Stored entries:
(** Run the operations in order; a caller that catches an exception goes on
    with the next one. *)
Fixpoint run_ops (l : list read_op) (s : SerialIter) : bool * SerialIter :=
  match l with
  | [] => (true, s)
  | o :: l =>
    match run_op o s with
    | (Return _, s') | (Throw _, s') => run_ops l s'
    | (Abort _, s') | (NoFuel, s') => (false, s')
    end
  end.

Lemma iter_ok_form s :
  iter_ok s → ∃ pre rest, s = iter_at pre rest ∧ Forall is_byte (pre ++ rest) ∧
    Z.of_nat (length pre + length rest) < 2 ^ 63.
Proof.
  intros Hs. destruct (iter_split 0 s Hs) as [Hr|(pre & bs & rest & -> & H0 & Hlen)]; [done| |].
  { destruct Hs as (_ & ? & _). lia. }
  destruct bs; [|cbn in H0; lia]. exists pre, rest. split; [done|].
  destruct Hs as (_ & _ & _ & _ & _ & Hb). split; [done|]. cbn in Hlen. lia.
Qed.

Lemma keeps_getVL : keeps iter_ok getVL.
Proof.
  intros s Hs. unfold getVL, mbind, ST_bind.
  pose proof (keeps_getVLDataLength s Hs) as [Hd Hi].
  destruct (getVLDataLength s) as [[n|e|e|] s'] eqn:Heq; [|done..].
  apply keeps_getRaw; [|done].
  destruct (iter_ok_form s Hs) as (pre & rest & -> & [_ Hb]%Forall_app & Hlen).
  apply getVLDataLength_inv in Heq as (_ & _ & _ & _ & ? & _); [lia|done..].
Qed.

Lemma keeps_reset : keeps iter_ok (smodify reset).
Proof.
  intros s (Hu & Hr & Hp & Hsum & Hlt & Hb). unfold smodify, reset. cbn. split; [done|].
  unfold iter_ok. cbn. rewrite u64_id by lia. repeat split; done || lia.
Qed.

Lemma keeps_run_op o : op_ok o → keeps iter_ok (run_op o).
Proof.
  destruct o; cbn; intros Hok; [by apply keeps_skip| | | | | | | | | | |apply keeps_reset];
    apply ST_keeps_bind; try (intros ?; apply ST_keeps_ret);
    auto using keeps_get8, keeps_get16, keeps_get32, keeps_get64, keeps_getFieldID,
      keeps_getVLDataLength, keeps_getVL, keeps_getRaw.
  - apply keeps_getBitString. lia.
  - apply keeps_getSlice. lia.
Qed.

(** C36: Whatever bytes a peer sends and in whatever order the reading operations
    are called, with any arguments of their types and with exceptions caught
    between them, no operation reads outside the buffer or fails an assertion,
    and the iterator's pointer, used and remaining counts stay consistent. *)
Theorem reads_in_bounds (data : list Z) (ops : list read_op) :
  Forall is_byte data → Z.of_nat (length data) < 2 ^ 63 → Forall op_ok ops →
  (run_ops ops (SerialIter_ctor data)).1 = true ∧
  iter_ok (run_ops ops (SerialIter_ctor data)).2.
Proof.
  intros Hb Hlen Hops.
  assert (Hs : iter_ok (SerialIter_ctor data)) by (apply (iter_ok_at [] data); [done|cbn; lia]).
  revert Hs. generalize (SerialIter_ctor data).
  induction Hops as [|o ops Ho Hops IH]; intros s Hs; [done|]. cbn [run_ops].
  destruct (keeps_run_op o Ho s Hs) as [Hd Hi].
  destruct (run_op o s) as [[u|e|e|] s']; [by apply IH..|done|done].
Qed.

==

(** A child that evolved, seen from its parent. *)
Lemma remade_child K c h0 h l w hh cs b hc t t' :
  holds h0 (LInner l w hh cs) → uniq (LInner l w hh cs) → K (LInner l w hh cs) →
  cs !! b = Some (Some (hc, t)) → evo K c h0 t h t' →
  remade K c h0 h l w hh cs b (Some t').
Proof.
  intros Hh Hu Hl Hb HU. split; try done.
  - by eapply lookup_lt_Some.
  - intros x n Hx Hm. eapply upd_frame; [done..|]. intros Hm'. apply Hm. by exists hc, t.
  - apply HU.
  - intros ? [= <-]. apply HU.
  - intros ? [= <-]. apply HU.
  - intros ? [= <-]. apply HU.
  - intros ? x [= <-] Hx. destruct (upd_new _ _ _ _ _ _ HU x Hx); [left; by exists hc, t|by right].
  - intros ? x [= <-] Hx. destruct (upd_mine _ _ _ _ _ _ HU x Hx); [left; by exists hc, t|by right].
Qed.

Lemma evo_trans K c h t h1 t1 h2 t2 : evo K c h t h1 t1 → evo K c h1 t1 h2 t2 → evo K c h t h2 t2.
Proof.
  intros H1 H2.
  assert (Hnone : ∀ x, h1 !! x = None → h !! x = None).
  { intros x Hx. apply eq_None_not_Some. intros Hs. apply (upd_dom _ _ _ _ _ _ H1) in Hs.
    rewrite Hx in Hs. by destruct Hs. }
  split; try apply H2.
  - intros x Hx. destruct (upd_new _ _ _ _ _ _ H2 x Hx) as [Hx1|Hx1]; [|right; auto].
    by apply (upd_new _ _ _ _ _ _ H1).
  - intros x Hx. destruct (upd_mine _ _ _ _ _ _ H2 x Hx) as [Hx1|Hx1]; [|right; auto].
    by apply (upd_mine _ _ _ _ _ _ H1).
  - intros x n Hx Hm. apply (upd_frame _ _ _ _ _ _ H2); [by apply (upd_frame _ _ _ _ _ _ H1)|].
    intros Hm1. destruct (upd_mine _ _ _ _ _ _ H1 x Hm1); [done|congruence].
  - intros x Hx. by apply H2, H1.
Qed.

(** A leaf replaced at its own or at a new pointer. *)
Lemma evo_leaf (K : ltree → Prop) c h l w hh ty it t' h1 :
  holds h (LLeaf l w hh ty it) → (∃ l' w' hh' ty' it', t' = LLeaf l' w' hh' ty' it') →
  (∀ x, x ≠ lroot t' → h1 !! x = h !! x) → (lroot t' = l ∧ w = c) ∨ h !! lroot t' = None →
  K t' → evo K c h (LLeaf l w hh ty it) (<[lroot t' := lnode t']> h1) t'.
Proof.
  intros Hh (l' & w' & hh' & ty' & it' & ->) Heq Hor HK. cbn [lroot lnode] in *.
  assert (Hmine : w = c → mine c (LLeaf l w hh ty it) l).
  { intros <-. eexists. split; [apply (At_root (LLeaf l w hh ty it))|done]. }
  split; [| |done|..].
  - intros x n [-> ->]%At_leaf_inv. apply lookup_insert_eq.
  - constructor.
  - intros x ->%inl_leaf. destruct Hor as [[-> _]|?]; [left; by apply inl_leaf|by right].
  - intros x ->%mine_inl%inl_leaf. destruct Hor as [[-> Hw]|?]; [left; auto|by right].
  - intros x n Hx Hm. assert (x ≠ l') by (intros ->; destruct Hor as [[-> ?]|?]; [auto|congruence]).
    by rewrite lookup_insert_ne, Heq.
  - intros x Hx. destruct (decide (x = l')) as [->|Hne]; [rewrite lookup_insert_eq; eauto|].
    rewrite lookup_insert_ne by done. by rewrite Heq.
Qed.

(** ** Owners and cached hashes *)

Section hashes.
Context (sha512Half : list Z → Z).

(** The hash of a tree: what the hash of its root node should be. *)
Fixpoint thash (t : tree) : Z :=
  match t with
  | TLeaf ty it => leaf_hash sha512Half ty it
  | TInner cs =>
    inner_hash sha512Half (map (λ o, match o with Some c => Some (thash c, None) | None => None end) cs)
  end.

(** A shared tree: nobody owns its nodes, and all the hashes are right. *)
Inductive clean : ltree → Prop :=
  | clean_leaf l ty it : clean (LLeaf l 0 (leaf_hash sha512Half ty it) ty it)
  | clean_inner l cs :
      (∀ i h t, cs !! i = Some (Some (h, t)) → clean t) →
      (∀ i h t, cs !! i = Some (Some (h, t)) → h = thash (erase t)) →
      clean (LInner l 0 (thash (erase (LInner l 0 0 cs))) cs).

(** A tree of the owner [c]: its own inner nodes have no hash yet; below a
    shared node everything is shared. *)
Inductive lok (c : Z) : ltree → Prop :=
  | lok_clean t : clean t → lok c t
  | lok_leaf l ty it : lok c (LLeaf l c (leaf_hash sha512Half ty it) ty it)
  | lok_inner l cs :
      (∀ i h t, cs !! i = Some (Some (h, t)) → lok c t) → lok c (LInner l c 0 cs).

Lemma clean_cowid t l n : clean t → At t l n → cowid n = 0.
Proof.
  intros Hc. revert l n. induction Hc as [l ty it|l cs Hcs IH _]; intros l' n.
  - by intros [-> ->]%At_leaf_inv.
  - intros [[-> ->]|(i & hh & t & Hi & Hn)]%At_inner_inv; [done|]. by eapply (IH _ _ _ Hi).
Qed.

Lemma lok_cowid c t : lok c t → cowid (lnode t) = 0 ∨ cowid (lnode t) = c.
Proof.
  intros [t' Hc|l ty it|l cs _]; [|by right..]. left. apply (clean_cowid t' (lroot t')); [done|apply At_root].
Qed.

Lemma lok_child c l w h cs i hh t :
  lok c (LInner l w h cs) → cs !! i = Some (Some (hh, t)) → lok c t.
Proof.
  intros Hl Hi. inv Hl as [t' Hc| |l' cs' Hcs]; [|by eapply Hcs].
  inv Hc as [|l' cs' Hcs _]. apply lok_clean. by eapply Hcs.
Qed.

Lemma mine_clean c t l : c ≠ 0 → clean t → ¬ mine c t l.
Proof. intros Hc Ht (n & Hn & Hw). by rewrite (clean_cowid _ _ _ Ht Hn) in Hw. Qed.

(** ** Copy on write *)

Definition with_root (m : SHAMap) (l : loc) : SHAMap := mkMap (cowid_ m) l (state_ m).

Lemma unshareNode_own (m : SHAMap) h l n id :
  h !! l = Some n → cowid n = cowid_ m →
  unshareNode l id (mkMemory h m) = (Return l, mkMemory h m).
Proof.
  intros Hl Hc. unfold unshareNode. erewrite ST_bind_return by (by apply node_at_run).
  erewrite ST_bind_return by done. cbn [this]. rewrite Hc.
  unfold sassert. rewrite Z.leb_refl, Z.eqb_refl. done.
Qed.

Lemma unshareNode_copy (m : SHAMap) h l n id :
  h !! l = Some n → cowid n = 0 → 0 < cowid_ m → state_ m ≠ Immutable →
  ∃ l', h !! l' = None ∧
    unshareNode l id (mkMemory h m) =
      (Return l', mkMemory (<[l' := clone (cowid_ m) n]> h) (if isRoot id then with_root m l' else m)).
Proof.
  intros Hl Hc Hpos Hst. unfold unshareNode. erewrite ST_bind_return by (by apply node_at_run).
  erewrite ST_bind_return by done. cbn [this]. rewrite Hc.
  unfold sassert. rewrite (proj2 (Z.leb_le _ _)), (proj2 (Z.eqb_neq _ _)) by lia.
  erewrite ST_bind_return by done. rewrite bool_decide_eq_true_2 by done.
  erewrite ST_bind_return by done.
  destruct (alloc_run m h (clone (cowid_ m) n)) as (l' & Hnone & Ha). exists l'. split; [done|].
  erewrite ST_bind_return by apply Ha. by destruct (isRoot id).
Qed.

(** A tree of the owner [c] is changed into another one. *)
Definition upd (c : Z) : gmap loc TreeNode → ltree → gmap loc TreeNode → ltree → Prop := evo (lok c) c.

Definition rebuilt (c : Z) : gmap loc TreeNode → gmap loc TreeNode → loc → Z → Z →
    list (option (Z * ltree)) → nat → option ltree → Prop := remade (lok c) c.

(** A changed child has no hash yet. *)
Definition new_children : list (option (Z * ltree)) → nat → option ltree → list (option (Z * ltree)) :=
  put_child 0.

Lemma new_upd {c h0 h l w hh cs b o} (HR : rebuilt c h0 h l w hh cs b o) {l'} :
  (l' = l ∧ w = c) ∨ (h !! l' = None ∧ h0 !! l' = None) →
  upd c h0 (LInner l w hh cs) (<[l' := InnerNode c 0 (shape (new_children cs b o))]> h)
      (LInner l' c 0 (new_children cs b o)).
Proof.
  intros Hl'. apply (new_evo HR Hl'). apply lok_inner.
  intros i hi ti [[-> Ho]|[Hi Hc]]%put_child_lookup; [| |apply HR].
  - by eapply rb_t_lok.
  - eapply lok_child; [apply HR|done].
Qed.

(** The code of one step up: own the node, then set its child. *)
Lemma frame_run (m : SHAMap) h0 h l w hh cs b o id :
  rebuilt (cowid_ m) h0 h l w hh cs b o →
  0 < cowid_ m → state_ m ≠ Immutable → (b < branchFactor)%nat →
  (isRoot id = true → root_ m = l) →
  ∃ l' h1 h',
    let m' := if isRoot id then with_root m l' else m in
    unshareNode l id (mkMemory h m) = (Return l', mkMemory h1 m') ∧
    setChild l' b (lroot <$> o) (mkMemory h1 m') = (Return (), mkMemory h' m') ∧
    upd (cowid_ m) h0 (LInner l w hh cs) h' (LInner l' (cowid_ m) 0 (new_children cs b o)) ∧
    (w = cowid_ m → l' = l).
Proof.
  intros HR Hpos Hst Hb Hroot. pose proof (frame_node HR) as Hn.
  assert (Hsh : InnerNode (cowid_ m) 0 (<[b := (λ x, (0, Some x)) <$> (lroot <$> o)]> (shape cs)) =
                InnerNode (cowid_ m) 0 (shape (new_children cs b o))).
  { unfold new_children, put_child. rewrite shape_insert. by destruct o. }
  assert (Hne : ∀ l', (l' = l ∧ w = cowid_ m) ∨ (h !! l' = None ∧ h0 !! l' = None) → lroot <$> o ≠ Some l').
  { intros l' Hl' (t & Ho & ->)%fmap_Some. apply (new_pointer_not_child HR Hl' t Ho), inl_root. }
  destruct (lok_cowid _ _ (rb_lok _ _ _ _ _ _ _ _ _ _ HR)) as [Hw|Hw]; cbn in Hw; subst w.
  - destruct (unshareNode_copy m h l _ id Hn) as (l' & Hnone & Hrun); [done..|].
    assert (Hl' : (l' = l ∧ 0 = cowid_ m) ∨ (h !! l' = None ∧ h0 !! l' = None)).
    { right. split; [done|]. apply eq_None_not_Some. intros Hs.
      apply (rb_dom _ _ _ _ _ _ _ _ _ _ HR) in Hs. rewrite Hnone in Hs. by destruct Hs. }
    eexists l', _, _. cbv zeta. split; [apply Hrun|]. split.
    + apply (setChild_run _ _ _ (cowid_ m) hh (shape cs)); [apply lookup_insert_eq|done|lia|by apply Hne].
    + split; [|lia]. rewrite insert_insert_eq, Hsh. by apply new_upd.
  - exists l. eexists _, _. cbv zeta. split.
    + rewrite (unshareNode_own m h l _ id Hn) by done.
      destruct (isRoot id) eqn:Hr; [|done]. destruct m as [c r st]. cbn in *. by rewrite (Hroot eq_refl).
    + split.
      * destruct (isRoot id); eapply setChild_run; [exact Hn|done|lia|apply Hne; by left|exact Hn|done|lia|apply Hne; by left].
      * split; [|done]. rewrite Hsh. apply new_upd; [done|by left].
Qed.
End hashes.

...

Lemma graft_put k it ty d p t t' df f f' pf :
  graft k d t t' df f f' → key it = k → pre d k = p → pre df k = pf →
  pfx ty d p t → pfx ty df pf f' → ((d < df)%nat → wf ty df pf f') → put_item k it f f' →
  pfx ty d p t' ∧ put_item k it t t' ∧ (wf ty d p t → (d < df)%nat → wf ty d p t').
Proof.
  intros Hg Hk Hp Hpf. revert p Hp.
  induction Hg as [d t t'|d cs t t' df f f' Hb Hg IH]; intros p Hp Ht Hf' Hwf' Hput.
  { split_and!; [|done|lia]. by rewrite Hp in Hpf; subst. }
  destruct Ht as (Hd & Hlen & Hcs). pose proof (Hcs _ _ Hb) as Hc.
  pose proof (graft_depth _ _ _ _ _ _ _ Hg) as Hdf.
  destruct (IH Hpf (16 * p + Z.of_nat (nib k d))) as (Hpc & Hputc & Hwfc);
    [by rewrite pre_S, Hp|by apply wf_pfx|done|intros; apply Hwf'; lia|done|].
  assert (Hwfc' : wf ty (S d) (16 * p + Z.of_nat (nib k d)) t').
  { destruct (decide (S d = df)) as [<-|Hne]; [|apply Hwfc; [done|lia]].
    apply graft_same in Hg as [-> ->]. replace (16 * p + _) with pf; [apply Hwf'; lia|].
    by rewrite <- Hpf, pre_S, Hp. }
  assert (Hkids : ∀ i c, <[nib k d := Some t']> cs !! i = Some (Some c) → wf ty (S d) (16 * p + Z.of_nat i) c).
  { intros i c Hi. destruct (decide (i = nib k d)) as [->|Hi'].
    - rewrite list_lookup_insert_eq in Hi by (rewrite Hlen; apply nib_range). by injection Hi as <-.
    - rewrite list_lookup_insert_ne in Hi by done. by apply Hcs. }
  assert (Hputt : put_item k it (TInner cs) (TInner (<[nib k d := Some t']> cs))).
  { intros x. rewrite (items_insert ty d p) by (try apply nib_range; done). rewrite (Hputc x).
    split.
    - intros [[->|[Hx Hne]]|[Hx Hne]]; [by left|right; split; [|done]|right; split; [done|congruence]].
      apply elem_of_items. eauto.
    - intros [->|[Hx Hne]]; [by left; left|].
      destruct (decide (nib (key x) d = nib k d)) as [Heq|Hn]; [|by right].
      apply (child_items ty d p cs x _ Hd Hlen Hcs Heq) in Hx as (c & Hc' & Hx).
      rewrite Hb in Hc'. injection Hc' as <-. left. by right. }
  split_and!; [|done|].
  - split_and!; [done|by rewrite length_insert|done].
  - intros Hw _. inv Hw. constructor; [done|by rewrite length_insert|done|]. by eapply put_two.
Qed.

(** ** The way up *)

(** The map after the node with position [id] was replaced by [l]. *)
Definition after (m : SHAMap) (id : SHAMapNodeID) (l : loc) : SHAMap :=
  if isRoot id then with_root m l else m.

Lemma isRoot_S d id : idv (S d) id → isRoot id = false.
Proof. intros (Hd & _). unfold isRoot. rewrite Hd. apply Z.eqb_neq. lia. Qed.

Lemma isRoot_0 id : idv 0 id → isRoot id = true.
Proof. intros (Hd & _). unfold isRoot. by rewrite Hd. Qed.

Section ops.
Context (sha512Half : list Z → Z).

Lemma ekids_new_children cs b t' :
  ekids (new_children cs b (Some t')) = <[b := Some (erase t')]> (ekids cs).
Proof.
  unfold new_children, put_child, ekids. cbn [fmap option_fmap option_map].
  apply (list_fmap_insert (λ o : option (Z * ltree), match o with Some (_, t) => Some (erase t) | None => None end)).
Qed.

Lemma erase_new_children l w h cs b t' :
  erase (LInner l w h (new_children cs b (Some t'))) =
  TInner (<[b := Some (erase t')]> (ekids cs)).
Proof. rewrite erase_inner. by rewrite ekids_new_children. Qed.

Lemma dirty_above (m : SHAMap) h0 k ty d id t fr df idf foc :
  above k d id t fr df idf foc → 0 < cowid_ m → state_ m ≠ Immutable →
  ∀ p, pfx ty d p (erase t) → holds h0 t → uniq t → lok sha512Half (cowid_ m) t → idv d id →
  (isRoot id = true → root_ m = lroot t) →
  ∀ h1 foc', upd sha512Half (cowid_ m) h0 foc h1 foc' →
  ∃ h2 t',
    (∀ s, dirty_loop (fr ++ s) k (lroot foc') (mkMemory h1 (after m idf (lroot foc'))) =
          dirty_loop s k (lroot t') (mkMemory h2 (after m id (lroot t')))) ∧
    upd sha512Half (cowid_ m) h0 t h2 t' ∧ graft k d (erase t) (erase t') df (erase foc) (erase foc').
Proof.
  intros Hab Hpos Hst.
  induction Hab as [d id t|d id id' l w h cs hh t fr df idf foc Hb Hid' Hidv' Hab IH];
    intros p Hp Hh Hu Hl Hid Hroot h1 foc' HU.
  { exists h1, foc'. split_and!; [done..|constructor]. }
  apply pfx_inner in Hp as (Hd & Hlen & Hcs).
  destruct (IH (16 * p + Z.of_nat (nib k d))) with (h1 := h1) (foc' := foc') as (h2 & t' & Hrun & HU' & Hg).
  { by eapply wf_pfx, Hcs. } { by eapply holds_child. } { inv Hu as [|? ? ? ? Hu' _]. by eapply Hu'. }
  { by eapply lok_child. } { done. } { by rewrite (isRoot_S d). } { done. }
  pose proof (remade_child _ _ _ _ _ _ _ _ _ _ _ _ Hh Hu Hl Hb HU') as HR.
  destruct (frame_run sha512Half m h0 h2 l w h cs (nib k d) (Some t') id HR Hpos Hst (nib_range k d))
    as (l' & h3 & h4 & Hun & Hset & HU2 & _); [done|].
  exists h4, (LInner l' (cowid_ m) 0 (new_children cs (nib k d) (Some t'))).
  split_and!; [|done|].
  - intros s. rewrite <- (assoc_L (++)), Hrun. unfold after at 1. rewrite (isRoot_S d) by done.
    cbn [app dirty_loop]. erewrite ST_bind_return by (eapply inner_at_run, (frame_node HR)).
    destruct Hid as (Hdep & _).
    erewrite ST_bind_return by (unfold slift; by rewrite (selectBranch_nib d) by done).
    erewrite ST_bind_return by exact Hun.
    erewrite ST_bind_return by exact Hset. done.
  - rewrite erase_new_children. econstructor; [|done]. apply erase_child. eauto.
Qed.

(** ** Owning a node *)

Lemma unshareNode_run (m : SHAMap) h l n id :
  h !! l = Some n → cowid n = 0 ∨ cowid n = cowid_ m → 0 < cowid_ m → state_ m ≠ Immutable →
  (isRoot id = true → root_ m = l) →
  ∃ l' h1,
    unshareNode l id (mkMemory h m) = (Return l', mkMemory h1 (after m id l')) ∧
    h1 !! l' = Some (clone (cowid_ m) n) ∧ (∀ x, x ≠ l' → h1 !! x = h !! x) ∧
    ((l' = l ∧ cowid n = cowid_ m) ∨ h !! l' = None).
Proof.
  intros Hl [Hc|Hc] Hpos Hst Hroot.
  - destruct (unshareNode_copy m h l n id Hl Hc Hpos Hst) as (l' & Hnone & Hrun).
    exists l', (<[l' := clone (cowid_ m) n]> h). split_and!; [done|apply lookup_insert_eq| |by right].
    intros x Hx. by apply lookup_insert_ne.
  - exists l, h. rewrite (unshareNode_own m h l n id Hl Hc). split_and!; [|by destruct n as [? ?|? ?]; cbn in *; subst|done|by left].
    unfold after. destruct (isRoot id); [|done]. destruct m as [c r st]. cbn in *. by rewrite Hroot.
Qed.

WHAT YOU NEED TO DO — Starting with the line that holds "Lemma unshareNode_copy (m" and ending with the line that holds "unfold sassert. rewrite (proj2", retype every line in the data above exactly, and nothing else.

TASK SOLUTION —
Lemma unshareNode_copy (m : SHAMap) h l n id :
  h !! l = Some n → cowid n = 0 → 0 < cowid_ m → state_ m ≠ Immutable →
  ∃ l', h !! l' = None ∧
    unshareNode l id (mkMemory h m) =
      (Return l', mkMemory (<[l' := clone (cowid_ m) n]> h) (if isRoot id then with_root m l' else m)).
Proof.
  intros Hl Hc Hpos Hst. unfold unshareNode. erewrite ST_bind_return by (by apply node_at_run).
  erewrite ST_bind_return by done. cbn [this]. rewrite Hc.
  unfold sassert. rewrite (proj2 (Z.leb_le _ _)), (proj2 (Z.eqb_neq _ _)) by lia.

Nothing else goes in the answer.